§ Information supplied:
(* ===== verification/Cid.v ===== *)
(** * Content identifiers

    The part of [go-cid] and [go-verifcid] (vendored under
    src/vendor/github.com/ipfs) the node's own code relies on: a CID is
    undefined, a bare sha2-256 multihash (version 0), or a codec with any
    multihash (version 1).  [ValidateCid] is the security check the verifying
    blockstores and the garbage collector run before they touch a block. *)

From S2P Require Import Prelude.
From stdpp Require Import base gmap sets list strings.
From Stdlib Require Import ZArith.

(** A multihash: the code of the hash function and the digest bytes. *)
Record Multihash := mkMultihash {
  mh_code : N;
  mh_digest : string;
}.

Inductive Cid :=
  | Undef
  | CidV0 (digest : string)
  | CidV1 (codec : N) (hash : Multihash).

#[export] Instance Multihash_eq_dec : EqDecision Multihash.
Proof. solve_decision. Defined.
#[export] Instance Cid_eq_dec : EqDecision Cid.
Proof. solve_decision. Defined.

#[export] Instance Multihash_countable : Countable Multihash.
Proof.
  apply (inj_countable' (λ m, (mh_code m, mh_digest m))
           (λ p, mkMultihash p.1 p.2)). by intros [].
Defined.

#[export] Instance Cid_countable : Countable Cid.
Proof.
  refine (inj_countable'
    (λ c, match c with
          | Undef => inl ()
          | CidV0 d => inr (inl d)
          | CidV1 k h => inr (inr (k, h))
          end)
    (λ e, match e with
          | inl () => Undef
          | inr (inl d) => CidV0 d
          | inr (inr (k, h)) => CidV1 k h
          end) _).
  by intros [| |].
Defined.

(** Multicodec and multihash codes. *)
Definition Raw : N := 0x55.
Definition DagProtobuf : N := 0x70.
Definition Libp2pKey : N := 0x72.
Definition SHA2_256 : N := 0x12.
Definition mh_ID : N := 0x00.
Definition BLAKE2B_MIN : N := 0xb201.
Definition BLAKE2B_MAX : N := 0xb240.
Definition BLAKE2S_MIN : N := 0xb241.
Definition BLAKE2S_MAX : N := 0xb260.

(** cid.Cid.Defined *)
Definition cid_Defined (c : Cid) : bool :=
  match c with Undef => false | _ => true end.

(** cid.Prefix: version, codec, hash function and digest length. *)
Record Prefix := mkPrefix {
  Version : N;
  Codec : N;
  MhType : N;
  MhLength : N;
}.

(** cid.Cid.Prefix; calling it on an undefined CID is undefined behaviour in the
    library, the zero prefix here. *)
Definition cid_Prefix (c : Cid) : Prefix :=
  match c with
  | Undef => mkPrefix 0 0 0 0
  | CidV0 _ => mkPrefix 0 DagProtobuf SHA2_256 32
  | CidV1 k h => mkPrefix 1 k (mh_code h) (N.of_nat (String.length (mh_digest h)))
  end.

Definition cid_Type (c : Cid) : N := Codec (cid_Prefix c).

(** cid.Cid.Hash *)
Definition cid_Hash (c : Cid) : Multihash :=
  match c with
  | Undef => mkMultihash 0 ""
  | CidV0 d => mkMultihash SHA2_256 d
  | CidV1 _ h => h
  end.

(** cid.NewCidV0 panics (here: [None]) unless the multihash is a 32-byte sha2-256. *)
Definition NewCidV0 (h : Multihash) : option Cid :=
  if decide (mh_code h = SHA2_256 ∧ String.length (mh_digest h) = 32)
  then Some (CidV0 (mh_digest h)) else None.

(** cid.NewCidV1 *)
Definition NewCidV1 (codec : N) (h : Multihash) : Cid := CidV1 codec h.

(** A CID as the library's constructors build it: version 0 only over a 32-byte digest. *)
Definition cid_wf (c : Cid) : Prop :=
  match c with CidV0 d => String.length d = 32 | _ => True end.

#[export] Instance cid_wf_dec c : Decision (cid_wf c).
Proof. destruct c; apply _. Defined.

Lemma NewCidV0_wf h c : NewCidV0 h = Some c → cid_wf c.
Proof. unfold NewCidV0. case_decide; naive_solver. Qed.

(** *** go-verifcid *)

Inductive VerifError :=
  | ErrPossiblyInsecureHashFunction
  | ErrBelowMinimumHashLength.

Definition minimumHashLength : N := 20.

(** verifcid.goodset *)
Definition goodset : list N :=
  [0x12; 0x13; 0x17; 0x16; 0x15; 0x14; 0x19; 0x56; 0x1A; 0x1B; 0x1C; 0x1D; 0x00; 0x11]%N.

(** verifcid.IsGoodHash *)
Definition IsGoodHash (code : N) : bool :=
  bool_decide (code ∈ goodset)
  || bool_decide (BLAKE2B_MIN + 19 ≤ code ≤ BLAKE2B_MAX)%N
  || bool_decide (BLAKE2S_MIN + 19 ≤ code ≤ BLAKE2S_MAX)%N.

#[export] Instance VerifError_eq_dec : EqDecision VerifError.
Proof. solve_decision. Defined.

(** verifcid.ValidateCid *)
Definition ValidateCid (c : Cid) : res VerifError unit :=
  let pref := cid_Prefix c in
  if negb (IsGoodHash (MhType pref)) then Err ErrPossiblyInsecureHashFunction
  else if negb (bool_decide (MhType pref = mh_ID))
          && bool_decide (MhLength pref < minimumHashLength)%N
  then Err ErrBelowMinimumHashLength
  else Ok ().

§ Task objective: Return the entries above in full and exactly as written.

§ Response box:
(* ===== verification/Cid.v ===== *)
(** * Content identifiers

    The part of [go-cid] and [go-verifcid] (vendored under
    src/vendor/github.com/ipfs) the node's own code relies on: a CID is
    undefined, a bare sha2-256 multihash (version 0), or a codec with any
    multihash (version 1).  [ValidateCid] is the security check the verifying
    blockstores and the garbage collector run before they touch a block. *)

From S2P Require Import Prelude.
From stdpp Require Import base gmap sets list strings.
From Stdlib Require Import ZArith.

(** A multihash: the code of the hash function and the digest bytes. *)
Record Multihash := mkMultihash {
  mh_code : N;
  mh_digest : string;
}.

Inductive Cid :=
  | Undef
  | CidV0 (digest : string)
  | CidV1 (codec : N) (hash : Multihash).

#[export] Instance Multihash_eq_dec : EqDecision Multihash.
Proof. solve_decision. Defined.
#[export] Instance Cid_eq_dec : EqDecision Cid.
Proof. solve_decision. Defined.

#[export] Instance Multihash_countable : Countable Multihash.
Proof.
  apply (inj_countable' (λ m, (mh_code m, mh_digest m))
           (λ p, mkMultihash p.1 p.2)). by intros [].
Defined.

#[export] Instance Cid_countable : Countable Cid.
Proof.
  refine (inj_countable'
    (λ c, match c with
          | Undef => inl ()
          | CidV0 d => inr (inl d)
          | CidV1 k h => inr (inr (k, h))
          end)
    (λ e, match e with
          | inl () => Undef
          | inr (inl d) => CidV0 d
          | inr (inr (k, h)) => CidV1 k h
          end) _).
  by intros [| |].
Defined.

(** Multicodec and multihash codes. *)
Definition Raw : N := 0x55.
Definition DagProtobuf : N := 0x70.
Definition Libp2pKey : N := 0x72.
Definition SHA2_256 : N := 0x12.
Definition mh_ID : N := 0x00.
Definition BLAKE2B_MIN : N := 0xb201.
Definition BLAKE2B_MAX : N := 0xb240.
Definition BLAKE2S_MIN : N := 0xb241.
Definition BLAKE2S_MAX : N := 0xb260.

(** cid.Cid.Defined *)
Definition cid_Defined (c : Cid) : bool :=
  match c with Undef => false | _ => true end.

(** cid.Prefix: version, codec, hash function and digest length. *)
Record Prefix := mkPrefix {
  Version : N;
  Codec : N;
  MhType : N;
  MhLength : N;
}.

(** cid.Cid.Prefix; calling it on an undefined CID is undefined behaviour in the
    library, the zero prefix here. *)
Definition cid_Prefix (c : Cid) : Prefix :=
  match c with
  | Undef => mkPrefix 0 0 0 0
  | CidV0 _ => mkPrefix 0 DagProtobuf SHA2_256 32
  | CidV1 k h => mkPrefix 1 k (mh_code h) (N.of_nat (String.length (mh_digest h)))
  end.

Definition cid_Type (c : Cid) : N := Codec (cid_Prefix c).

(** cid.Cid.Hash *)
Definition cid_Hash (c : Cid) : Multihash :=
  match c with
  | Undef => mkMultihash 0 ""
  | CidV0 d => mkMultihash SHA2_256 d
  | CidV1 _ h => h
  end.

(** cid.NewCidV0 panics (here: [None]) unless the multihash is a 32-byte sha2-256. *)
Definition NewCidV0 (h : Multihash) : option Cid :=
  if decide (mh_code h = SHA2_256 ∧ String.length (mh_digest h) = 32)
  then Some (CidV0 (mh_digest h)) else None.

(** cid.NewCidV1 *)
Definition NewCidV1 (codec : N) (h : Multihash) : Cid := CidV1 codec h.

(** A CID as the library's constructors build it: version 0 only over a 32-byte digest. *)
Definition cid_wf (c : Cid) : Prop :=
  match c with CidV0 d => String.length d = 32 | _ => True end.

#[export] Instance cid_wf_dec c : Decision (cid_wf c).
Proof. destruct c; apply _. Defined.

Lemma NewCidV0_wf h c : NewCidV0 h = Some c → cid_wf c.
Proof. unfold NewCidV0. case_decide; naive_solver. Qed.

(** *** go-verifcid *)

Inductive VerifError :=
  | ErrPossiblyInsecureHashFunction
  | ErrBelowMinimumHashLength.

Definition minimumHashLength : N := 20.

(** verifcid.goodset *)
Definition goodset : list N :=
  [0x12; 0x13; 0x17; 0x16; 0x15; 0x14; 0x19; 0x56; 0x1A; 0x1B; 0x1C; 0x1D; 0x00; 0x11]%N.

(** verifcid.IsGoodHash *)
Definition IsGoodHash (code : N) : bool :=
  bool_decide (code ∈ goodset)
  || bool_decide (BLAKE2B_MIN + 19 ≤ code ≤ BLAKE2B_MAX)%N
  || bool_decide (BLAKE2S_MIN + 19 ≤ code ≤ BLAKE2S_MAX)%N.

#[export] Instance VerifError_eq_dec : EqDecision VerifError.
Proof. solve_decision. Defined.

(** verifcid.ValidateCid *)
Definition ValidateCid (c : Cid) : res VerifError unit :=
  let pref := cid_Prefix c in
  if negb (IsGoodHash (MhType pref)) then Err ErrPossiblyInsecureHashFunction
  else if negb (bool_decide (MhType pref = mh_ID))
          && bool_decide (MhLength pref < minimumHashLength)%N
  then Err ErrBelowMinimumHashLength
  else Ok ().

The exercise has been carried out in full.